- _Goal of the exercise_
Below are records; state how many of their lines hold the word "batch", and give only the figure.

- _The data_
*** Begin section ***
(** C2.  In both scripts, whenever [loss_fn] returns for a batch with
    some coefficient, its second output is the negative mean of the
    log-likelihood term of the batch (the log-likelihood of the images
    under their reconstruction), and it returns with the coefficient 0
    too, with the same second output and with a loss equal to that
    negative mean log-likelihood: the KL term contributes nothing, whatever
    its values are. *)
Theorem reg_zero_pure_reconstruction :
  (forall (Params Key Posterior Code : Type)
          (Autoencoder_apply :
             Params -> list tensor -> Key -> list tensor * Posterior * Code)
          (posterior_log_prob : Posterior -> Code -> list tensor)
          (MultivariateNormalDiag_log_prob :
             Code -> list Q -> Code -> list tensor)
          (zeros_like : Code -> Code)
          (convolve_kpsf : tensor -> tensor * tensor -> tensor)
          (fourier_loglikelihood : tensor -> tensor -> tensor -> Q)
          (noise_flag : string) (params : Params) (rng_key : Key)
          (batch : VAE_SD_C.Batch) (reg_term loss aux : Q),
      VAE_SD_C.loss_fn Params Key Posterior Code Autoencoder_apply
        posterior_log_prob MultivariateNormalDiag_log_prob zeros_like
        convolve_kpsf fourier_loglikelihood noise_flag params rng_key batch
        reg_term
      = Ok (loss, aux) ->
      exists (log_likelihood : list Q) (loss0 : Q),
        VAE_SD_C.log_likelihood_term Params Key Posterior Code
          Autoencoder_apply convolve_kpsf fourier_loglikelihood noise_flag
          params rng_key batch
        = Ok log_likelihood /\
        aux = (- Qmean log_likelihood)%Q /\
        VAE_SD_C.loss_fn Params Key Posterior Code Autoencoder_apply
          posterior_log_prob MultivariateNormalDiag_log_prob zeros_like
          convolve_kpsf fourier_loglikelihood noise_flag params rng_key
          batch 0
        = Ok (loss0, aux) /\
        (loss0 == - Qmean log_likelihood)%Q) /\
  (forall (EncParams DecParams Key Dist Latent : Type)
          (Encoder_apply : EncParams -> list tensor -> Dist)
          (sample : Dist -> Key -> Latent)
          (Decoder_apply : DecParams -> Latent -> list tensor)
          (convolve : tensor -> tensor -> tensor)
          (MultivariateNormalDiag : list tensor -> option (list Q) -> Dist)
          (kl_divergence : Dist -> Dist -> tensor)
          (log_prob : Dist -> list tensor -> tensor)
          (params : EncParams * DecParams) (rng_key : Key)
          (batch : VAE_Resnet_train_C.Batch) (reg_term loss aux : Q),
      VAE_Resnet_train_C.loss_fn EncParams DecParams Key Dist Latent
        Encoder_apply sample Decoder_apply convolve MultivariateNormalDiag
        kl_divergence log_prob params rng_key batch reg_term
      = Ok (loss, aux) ->
      exists (log_likelihood : tensor) (loss0 : Q),
        VAE_Resnet_train_C.log_likelihood_term EncParams DecParams Key Dist
          Latent Encoder_apply sample Decoder_apply convolve
          MultivariateNormalDiag log_prob params rng_key batch
        = Ok log_likelihood /\
        aux = (- Qmean log_likelihood)%Q /\
        VAE_Resnet_train_C.loss_fn EncParams DecParams Key Dist Latent
          Encoder_apply sample Decoder_apply convolve MultivariateNormalDiag
          kl_divergence log_prob params rng_key batch 0
        = Ok (loss0, aux) /\
        (loss0 == - Qmean log_likelihood)%Q).
Proof.
  split; intros.
  - eapply sd_loss_reg_zero; eassumption.
  - eapply resnet_loss_reg_zero; eassumption.
Qed.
*** End section ***
- _Response box_
10